**Working data:**
▽

(* ===== verification/SqliteFixtures.v ===== *)
(** * A database for the witnesses

    A concrete engine, the decoder of [Toy]'s encoding and the tables that running
    the ledger and the chain over them leaves. *)

From S2P Require Import Prelude BTree Text Codec Externals Keys Subkey Msg Envelope Value.
From S2P Require Import Storage Mem Addr StateError Ledger LedgerSpec Fixtures Chain ChainFixtures.
From S2P Require Import Sql Sqlite SqlLogic SqliteTree SqliteWrite SqliteCopy SqliteView SqliteStore SqliteSpec.

(** ** Reading the encoding of [Toy] back *)

Abbreviation Parser A := (list u8 → option (A * list u8)) (only parsing).

Fixpoint dec_pos (l : list u8) : option (positive * list u8) :=
  match l with
  | x02 :: l => Some (xH, l)
  | x01 :: l => r ← dec_pos l; Some (xI r.1, r.2)
  | x00 :: l => r ← dec_pos l; Some (xO r.1, r.2)
  | _ => None
  end.

Definition dec_N : Parser N := λ l,
  match l with
  | x03 :: l => Some (0%N, l)
  | _ => r ← dec_pos l; Some (Npos r.1, r.2)
  end.

Definition dec_seq {A} (p : Parser A) : nat → Parser (list A) :=
  fix go n l :=
    match n with
    | 0 => Some ([], l)
    | S n => r ← p l; s ← go n r.2; Some (r.1 :: s.1, s.2)
    end.

Definition dec_pair {A B} (p : Parser A) (q : Parser B) : Parser (A * B) := λ l,
  r ← p l; s ← q r.2; Some ((r.1, s.1), s.2).

Fixpoint toy_decode (fuel : nat) (l : list u8) : option (Item * list u8) :=
  match fuel, l with
  | S fuel, x00 :: l => r ← dec_N l; Some (IUint r.1, r.2)
  | S fuel, x01 :: sign :: l =>
      r ← dec_N l;
      Some (IInt (if decide (sign = x01) then - Z.of_N r.1 else Z.of_N r.1), r.2)
  | S fuel, x02 :: b :: l => Some (IBool (bool_decide (b = x01)), l)
  | S fuel, x03 :: l => Some (INull, l)
  | S fuel, x04 :: l => r ← dec_N l; Some (IBytes (take (N.to_nat r.1) r.2), drop (N.to_nat r.1) r.2)
  | S fuel, x05 :: l => r ← dec_N l; s ← dec_seq dec_N (N.to_nat r.1) r.2; Some (IText s.1, s.2)
  | S fuel, x06 :: l =>
      r ← dec_N l; s ← dec_seq (toy_decode fuel) (N.to_nat r.1) r.2; Some (IArray s.1, s.2)
  | S fuel, x07 :: l =>
      r ← dec_N l; s ← dec_seq (dec_pair (toy_decode fuel) (toy_decode fuel)) (N.to_nat r.1) r.2;
      Some (IMap s.1, s.2)
  | _, _ => None
  end.

Lemma dec_pos_ok p r : dec_pos (toy_pos p ++ r) = Some (p, r).
Proof. induction p as [p IH|p IH|]; simpl; by rewrite ?IH. Qed.

Lemma dec_N_ok n r : dec_N (toy_N n ++ r) = Some (n, r).
Proof. destruct n as [|p]; [done|]. pose proof (dec_pos_ok p r) as Hp. unfold dec_N, toy_N. destruct p; simpl in *; by rewrite ?Hp. Qed.

Lemma dec_seq_ok {A} (p : Parser A) (enc : A → list u8) (xs : list A) r :
  (∀ x r, x ∈ xs → p (enc x ++ r) = Some (x, r)) →
  dec_seq p (length xs) ((xs ≫= enc) ++ r) = Some (xs, r).
Proof.
  induction xs as [|x xs IH]; intros Hp; [done|]. rewrite bind_cons, <-app_assoc. simpl.
  rewrite Hp by (by left). simpl. rewrite IH; [done|]. intros y r' Hy. apply Hp. by right.
Qed.

Lemma length_bind_elem {A} (enc : A → list u8) (xs : list A) x : x ∈ xs → length (enc x) ≤ length (xs ≫= enc).
Proof.
  induction xs as [|y xs IH]; [by intros ?%not_elem_of_nil|]. rewrite bind_cons, length_app.
  intros [->|Hx]%elem_of_cons; [lia|]. specialize (IH Hx). lia.
Qed.

Lemma toy_decode_ok (fuel : nat) i r : length (toy_encode i) ≤ fuel → toy_decode fuel (toy_encode i ++ r) = Some (i, r).
Proof.
  revert i r. induction fuel as [|fuel IH]; intros i r Hf; [by destruct i; simpl in Hf; lia|].
  destruct i as [n|z|b| |l|s|l|l]; simpl in Hf |- *.
  - by rewrite dec_N_ok.
  - rewrite dec_N_ok. simpl. do 3 f_equal. destruct (Z.ltb_spec z 0); simpl; lia.
  - by destruct b.
  - done.
  - unfold toy_len. rewrite <-app_assoc, dec_N_ok. simpl. rewrite Nat2N.id.
    by rewrite take_app_length, drop_app_length.
  - unfold toy_len. rewrite <-app_assoc, dec_N_ok. simpl. rewrite Nat2N.id, (dec_seq_ok _ toy_N); [done|].
    intros c r' _. apply dec_N_ok.
  - unfold toy_len in *. rewrite <-app_assoc, dec_N_ok. simpl. rewrite Nat2N.id, (dec_seq_ok _ toy_encode); [done|].
    intros i r' Hi. apply IH. apply (length_bind_elem toy_encode) in Hi. rewrite length_app in Hf. lia.
  - unfold toy_len in *. rewrite <-app_assoc, dec_N_ok. simpl.
    rewrite Nat2N.id, (dec_seq_ok _ (λ kv, toy_encode kv.1 ++ toy_encode kv.2)); [done|].
    intros [a b] r' Hi. apply (length_bind_elem (λ kv, toy_encode kv.1 ++ toy_encode kv.2)) in Hi.
    simpl in Hi |- *. rewrite !length_app in *. unfold dec_pair. rewrite <-app_assoc, IH by lia. simpl. by rewrite IH by lia.
Qed.

Definition toy_item (b : list u8) : option Item := fst <$> toy_decode (length b) b.

Lemma toy_item_ok i : toy_item (toy_encode i) = Some i.
Proof. unfold toy_item. by rewrite <-(app_nil_r (toy_encode i)), toy_decode_ok by (rewrite app_nil_r; done). Qed.

(** ** The leaves, from their items *)

Definition toy_de_key (i : Item) : option Key :=
  match i with
  | IMap [(IUint 1, IMap [(IUint 1, IBytes pk)]); (IUint 2, IUint w); (IUint 3, IMap m)] =>
      pk ← array_try_from 32 pk;
      m ← mapM (λ kv, match kv with (IText k, IText v) => Some (k, v) | _ => None end) m;
      Some (MkKey (PublicKey_Ed25519 (MkEd25519PublicKey pk)) w m)
  | _ => None
  end.

Definition toy_de_leaf (i : Item) : option Value :=
  match i with
  | IMap [(IUint 1, IText s)] => Some (Value_String s)
  | IMap [(IUint 2, IInt n)] => Some (Value_Int n)
  | IMap [(IUint 3, IBool b)] => Some (Value_Bool b)
  | IMap [(IUint 6, key)] => Value_Key <$> toy_de_key key
  | _ => None
  end.

Lemma toy_de_leaf_ok v : kind v = NodeKind_Leaf → toy_de_leaf (ser_value v) = Some v.
Proof.
  destruct v as [s|n|b|items|entries|[[[pk]] w m]]; try done. intros _.
  unfold toy_de_leaf, ser_value, dual_serialize, ser_key, ser_btree, toy_de_key. simpl.
  rewrite array_try_from_slice. simpl.
  assert (mapM (λ kv : Item * Item, match kv with (IText k, IText v) => Some (k, v) | _ => None end)
    (map (λ kv : rstring * rstring, (IText kv.1, IText kv.2)) m) = Some m) as ->; [|done].
  induction m as [|[k v] m IH]; [done|]. simpl. by rewrite IH.
Qed.

(** The envelopes of a list, by their bytes. *)
Definition toy_de_envelope (l : list Envelope) (b : list u8) : option Envelope :=
  head (base.filter (λ e, toy_encode (ser_envelope e) = b) l).

(** ** The engine *)

(** One above the largest id, while there is one. *)
Definition next_rowid (t : gmap Z NodeRow) : option Z :=
  let id := Z.succ (foldr Z.max 0%Z (map_to_list t).*1) in
  if decide (is_i64 id) then Some id else None.

Definition toy_from_millis (z : Z) : option StoredAt :=
  if decide (Z.abs z <= 8210266876799999)%Z then Some (MkStoredAt z) else None.

#[export] Instance toy_rusqlite : Rusqlite := {|
  RusqliteError := rstring;
  ConstraintViolation := str "constraint failed";
  DatabaseFull := str "database or disk is full";
  new_rowid := next_rowid;
  from_timestamp_millis := toy_from_millis;
|}.

#[export] Instance toy_rusqlite_laws : RusqliteLaws.
Proof.
  intros t id. simpl. unfold next_rowid. case_decide; [|done]. intros [= <-].
  destruct (t !! _) as [row|] eqn:Hrow; [|done]. exfalso.
  assert (∀ i, i ∈ (map_to_list t).*1 → (i ≤ foldr Z.max 0 (map_to_list t).*1)%Z) as Hle.
  { generalize (map_to_list t).*1. intros l. induction l as [|a l IH]; [by intros i ?%not_elem_of_nil|].
    intros i [->|Hi]%elem_of_cons; simpl; [lia|]. specialize (IH i Hi). lia. }
  specialize (Hle (Z.succ (foldr Z.max 0 (map_to_list t).*1)%Z)).
  apply elem_of_map_to_list in Hrow. assert (Z.succ (foldr Z.max 0 (map_to_list t).*1)%Z ∈ (map_to_list t).*1) as Hin.
  { apply list_elem_of_fmap. by eexists (_, row). }
  specialize (Hle Hin). lia.
Qed.

(** ** The codec *)

Definition leaf_2 : Envelope := toy_sign signer (set_a leaf_d 12).

Definition leaf_2_d : EnvelopeDigest := digest_of leaf_2.

Definition leaf_3 : Envelope := toy_sign signer (set_a leaf_2_d 13).

Definition leaf_3_d : EnvelopeDigest := digest_of leaf_3.

(** The envelopes the fixtures log. *)
Definition toy_envelopes : list Envelope := [genesis; light; heavy; leaf; leaf_2; leaf_3].

#[export] Instance toy_stored : StoredDecode := {|
  decode_value b :=
    match toy_item b ≫= toy_de_leaf with Some v => Ok v | None => Err WireError_Decode end;
  decode_envelope b :=
    match toy_de_envelope toy_envelopes b with Some e => Ok e | None => Err WireError_Decode end;
|}.

Lemma toy_envelopes_decode :
  Forall (λ e, toy_de_envelope toy_envelopes (toy_encode (ser_envelope e)) = Some e) toy_envelopes.
Proof.
  assert (forallb (λ e, bool_decide (toy_de_envelope toy_envelopes (toy_encode (ser_envelope e)) = Some e))
    toy_envelopes = true) as Hall by (vm_compute; reflexivity).
  apply Forall_forall. intros e He. rewrite forallb_forall in Hall.
  apply list_elem_of_In, Hall in He. by apply bool_decide_eq_true in He.
Qed.

#[export, program] Instance toy_stored_laws : StoredLaws := {|
  rust_envelope e := bool_decide (set_verification_status e Unchecked ∈ toy_envelopes);
|}.
Next Obligation.
  intros v b Hk _ [= <-]. simpl. rewrite toy_item_ok. simpl. by rewrite toy_de_leaf_ok.
Qed.
Next Obligation.
  intros e b He%bool_decide_unpack [= <-]. pose proof toy_envelopes_decode as Hd. rewrite Forall_forall in Hd.
  specialize (Hd _ He). change (ser_envelope (set_verification_status e Unchecked)) with (ser_envelope e) in Hd.
  change (decode_envelope _) with (match toy_de_envelope toy_envelopes (toy_encode (ser_envelope e)) with
    Some e => Ok e | None => Err WireError_Decode end). by rewrite Hd.
Qed.

(** ** The connections *)

(** Calls that all succeed, and calls of which one fails. *)
Definition toy_clock (n : nat) : StoredAt := MkStoredAt (Z.min (Z.of_nat n) 1000000).

Definition quiet : World := MkWorld (λ _, None) (λ _, None) toy_clock (λ _, false) (λ _, 0).

Definition failing_at (n : nat) : World :=
  MkWorld (λ i, if decide (i = n) then Some (str "disk I/O error") else None) (λ _, None) toy_clock
    (λ _, false) (λ _, 0).

Lemma toy_clock_ok (w : World) : wall_clock w = toy_clock → clock_ok w.
Proof.
  intros Hw n. rewrite Hw. unfold toy_clock. simpl. unfold toy_from_millis.
  rewrite decide_True; [done|]. lia.
Qed.

Definition conn_0 : Conn := MkConn Db_empty quiet 0.

(** A genesis stored, and its children. *)
Definition conn_1 : Conn := state_of (chain_init genesis) conn_0.

Definition conn_2 : Conn :=
  (state_of (insert_batch 20 [heavy; leaf; leaf_2]) (chain_1, conn_1)).2.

△

**What needs to be done:** A verbatim transcription is required: the first line of the listing, the line containing "(xO r.1, r.2)", and every line between them.

**Exercise result:**
(* ===== verification/SqliteFixtures.v ===== *)
(** * A database for the witnesses

    A concrete engine, the decoder of [Toy]'s encoding and the tables that running
    the ledger and the chain over them leaves. *)

From S2P Require Import Prelude BTree Text Codec Externals Keys Subkey Msg Envelope Value.
From S2P Require Import Storage Mem Addr StateError Ledger LedgerSpec Fixtures Chain ChainFixtures.
From S2P Require Import Sql Sqlite SqlLogic SqliteTree SqliteWrite SqliteCopy SqliteView SqliteStore SqliteSpec.

(** ** Reading the encoding of [Toy] back *)

Abbreviation Parser A := (list u8 → option (A * list u8)) (only parsing).

Fixpoint dec_pos (l : list u8) : option (positive * list u8) :=
  match l with
  | x02 :: l => Some (xH, l)
  | x01 :: l => r ← dec_pos l; Some (xI r.1, r.2)
  | x00 :: l => r ← dec_pos l; Some (xO r.1, r.2)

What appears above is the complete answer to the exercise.